◆ DESCRIPTION OF THE TASK ◆
From the entries below, output the line with "Z.compare n1 n2." and each following line up to and including the line with "paymentToBalanceActivities thisNetworkType getLedger addr1", exactly as written.

RECORDS PROVIDED below:

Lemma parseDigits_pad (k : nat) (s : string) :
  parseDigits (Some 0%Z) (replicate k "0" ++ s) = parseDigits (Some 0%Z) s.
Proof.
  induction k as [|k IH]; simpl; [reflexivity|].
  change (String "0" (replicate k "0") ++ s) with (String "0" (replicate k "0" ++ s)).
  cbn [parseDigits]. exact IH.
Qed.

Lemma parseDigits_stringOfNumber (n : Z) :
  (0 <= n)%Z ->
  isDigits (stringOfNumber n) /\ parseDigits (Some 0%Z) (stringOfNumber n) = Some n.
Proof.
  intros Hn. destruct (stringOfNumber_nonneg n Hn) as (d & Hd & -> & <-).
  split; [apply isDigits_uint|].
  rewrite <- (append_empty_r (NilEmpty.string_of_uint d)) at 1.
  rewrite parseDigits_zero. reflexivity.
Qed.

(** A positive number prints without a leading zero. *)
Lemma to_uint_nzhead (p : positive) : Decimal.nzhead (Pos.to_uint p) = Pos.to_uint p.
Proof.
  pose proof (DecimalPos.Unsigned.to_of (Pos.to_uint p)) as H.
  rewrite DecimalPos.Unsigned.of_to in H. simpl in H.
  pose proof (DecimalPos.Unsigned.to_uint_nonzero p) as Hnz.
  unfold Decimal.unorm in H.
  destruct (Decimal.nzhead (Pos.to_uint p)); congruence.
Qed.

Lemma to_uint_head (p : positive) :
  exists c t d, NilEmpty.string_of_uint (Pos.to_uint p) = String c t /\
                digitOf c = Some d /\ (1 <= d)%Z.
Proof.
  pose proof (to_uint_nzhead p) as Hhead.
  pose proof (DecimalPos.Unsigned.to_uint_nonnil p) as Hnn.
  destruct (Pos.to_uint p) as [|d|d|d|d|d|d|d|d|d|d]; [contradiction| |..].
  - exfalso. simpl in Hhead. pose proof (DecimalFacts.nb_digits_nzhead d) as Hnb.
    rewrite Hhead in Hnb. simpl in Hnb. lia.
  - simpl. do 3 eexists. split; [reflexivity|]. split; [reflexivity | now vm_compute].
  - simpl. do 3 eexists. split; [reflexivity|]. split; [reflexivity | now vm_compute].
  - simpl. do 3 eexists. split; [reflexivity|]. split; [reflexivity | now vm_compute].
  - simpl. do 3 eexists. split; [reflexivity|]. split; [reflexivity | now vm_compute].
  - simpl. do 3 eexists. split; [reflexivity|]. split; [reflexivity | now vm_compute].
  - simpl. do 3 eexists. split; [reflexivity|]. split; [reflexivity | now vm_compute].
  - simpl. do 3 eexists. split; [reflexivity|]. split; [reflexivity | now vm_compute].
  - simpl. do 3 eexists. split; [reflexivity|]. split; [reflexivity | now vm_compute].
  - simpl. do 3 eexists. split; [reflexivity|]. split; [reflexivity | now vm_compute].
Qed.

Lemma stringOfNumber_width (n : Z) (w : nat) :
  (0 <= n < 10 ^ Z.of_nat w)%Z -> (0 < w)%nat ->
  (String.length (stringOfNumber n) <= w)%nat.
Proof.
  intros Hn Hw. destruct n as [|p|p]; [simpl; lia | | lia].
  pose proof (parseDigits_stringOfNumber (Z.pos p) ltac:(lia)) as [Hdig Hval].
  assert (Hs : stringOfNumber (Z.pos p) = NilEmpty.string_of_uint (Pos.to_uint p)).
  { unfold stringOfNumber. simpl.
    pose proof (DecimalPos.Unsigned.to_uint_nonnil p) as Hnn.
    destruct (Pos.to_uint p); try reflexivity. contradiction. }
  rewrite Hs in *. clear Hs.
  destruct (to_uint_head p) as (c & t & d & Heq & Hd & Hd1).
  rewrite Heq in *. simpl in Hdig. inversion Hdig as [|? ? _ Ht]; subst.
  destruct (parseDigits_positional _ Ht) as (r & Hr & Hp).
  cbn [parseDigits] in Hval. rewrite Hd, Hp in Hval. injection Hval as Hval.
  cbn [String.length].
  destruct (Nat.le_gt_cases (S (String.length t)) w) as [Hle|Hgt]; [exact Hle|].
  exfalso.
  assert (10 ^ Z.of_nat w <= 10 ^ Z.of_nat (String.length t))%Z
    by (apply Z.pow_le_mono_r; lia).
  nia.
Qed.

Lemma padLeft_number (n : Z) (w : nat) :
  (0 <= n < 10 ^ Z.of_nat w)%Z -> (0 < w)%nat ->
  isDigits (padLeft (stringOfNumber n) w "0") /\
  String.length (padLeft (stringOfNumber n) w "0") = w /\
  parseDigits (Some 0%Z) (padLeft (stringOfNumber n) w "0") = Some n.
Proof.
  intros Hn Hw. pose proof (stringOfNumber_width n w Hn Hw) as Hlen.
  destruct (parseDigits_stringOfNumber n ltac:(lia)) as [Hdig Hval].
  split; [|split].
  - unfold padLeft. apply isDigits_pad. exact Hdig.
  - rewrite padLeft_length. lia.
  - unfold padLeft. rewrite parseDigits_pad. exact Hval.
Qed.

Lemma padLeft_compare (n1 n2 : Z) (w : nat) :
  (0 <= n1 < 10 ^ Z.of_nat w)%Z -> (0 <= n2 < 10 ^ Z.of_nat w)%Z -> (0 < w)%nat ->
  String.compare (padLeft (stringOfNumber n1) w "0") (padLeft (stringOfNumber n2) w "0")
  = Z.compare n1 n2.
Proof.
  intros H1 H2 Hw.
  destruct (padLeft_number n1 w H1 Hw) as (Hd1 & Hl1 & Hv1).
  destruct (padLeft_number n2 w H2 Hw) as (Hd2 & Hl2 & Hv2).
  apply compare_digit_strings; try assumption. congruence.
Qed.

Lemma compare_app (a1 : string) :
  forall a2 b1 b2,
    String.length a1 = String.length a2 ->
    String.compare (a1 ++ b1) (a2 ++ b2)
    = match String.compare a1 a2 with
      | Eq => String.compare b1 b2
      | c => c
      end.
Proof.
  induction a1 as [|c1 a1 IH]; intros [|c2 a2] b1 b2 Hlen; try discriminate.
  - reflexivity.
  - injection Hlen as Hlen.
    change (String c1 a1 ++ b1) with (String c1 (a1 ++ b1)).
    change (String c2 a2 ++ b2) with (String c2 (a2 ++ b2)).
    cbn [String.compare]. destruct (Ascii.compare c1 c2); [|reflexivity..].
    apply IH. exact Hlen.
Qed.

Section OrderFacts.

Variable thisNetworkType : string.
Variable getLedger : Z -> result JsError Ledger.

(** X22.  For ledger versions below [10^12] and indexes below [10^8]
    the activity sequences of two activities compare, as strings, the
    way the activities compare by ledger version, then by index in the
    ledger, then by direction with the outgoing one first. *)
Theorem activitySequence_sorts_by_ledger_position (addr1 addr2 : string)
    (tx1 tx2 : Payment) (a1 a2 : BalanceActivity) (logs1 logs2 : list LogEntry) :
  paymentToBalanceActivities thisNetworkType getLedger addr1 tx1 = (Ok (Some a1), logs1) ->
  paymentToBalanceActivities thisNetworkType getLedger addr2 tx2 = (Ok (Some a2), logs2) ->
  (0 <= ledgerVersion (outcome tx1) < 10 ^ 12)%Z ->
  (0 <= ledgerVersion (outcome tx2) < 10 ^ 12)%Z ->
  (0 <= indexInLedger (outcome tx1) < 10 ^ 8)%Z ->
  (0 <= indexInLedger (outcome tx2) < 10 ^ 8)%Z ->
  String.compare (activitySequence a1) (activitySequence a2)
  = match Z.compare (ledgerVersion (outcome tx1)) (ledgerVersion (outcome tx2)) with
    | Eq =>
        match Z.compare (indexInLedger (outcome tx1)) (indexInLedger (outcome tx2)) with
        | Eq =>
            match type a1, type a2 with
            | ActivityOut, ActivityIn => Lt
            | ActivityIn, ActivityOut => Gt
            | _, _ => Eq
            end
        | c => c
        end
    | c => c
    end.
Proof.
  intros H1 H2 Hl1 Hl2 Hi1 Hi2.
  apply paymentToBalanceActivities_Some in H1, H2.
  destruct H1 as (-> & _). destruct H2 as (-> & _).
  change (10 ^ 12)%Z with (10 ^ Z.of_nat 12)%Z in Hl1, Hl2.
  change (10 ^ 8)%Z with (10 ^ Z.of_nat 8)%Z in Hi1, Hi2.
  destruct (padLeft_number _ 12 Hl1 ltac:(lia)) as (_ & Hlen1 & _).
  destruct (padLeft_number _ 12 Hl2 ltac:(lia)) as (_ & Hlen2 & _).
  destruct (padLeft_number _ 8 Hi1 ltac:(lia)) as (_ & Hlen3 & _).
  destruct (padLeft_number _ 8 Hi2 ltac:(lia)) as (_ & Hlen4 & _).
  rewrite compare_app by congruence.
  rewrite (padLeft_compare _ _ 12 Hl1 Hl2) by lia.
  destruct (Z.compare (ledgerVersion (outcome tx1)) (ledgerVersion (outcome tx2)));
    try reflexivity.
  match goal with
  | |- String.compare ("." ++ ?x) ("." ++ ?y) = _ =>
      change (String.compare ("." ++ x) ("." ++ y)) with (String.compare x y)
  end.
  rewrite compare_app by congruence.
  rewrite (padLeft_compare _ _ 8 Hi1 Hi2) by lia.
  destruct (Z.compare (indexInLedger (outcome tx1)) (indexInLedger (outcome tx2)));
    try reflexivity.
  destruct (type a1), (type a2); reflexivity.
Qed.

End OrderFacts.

End of RECORDS PROVIDED.

◆ YOUR SOLUTION ◆
  = Z.compare n1 n2.
Proof.
  intros H1 H2 Hw.
  destruct (padLeft_number n1 w H1 Hw) as (Hd1 & Hl1 & Hv1).
  destruct (padLeft_number n2 w H2 Hw) as (Hd2 & Hl2 & Hv2).
  apply compare_digit_strings; try assumption. congruence.
Qed.

Lemma compare_app (a1 : string) :
  forall a2 b1 b2,
    String.length a1 = String.length a2 ->
    String.compare (a1 ++ b1) (a2 ++ b2)
    = match String.compare a1 a2 with
      | Eq => String.compare b1 b2
      | c => c
      end.
Proof.
  induction a1 as [|c1 a1 IH]; intros [|c2 a2] b1 b2 Hlen; try discriminate.
  - reflexivity.
  - injection Hlen as Hlen.
    change (String c1 a1 ++ b1) with (String c1 (a1 ++ b1)).
    change (String c2 a2 ++ b2) with (String c2 (a2 ++ b2)).
    cbn [String.compare]. destruct (Ascii.compare c1 c2); [|reflexivity..].
    apply IH. exact Hlen.
Qed.

Section OrderFacts.

Variable thisNetworkType : string.
Variable getLedger : Z -> result JsError Ledger.

(** X22.  For ledger versions below [10^12] and indexes below [10^8]
    the activity sequences of two activities compare, as strings, the
    way the activities compare by ledger version, then by index in the
    ledger, then by direction with the outgoing one first. *)
Theorem activitySequence_sorts_by_ledger_position (addr1 addr2 : string)
    (tx1 tx2 : Payment) (a1 a2 : BalanceActivity) (logs1 logs2 : list LogEntry) :
  paymentToBalanceActivities thisNetworkType getLedger addr1 tx1 = (Ok (Some a1), logs1) ->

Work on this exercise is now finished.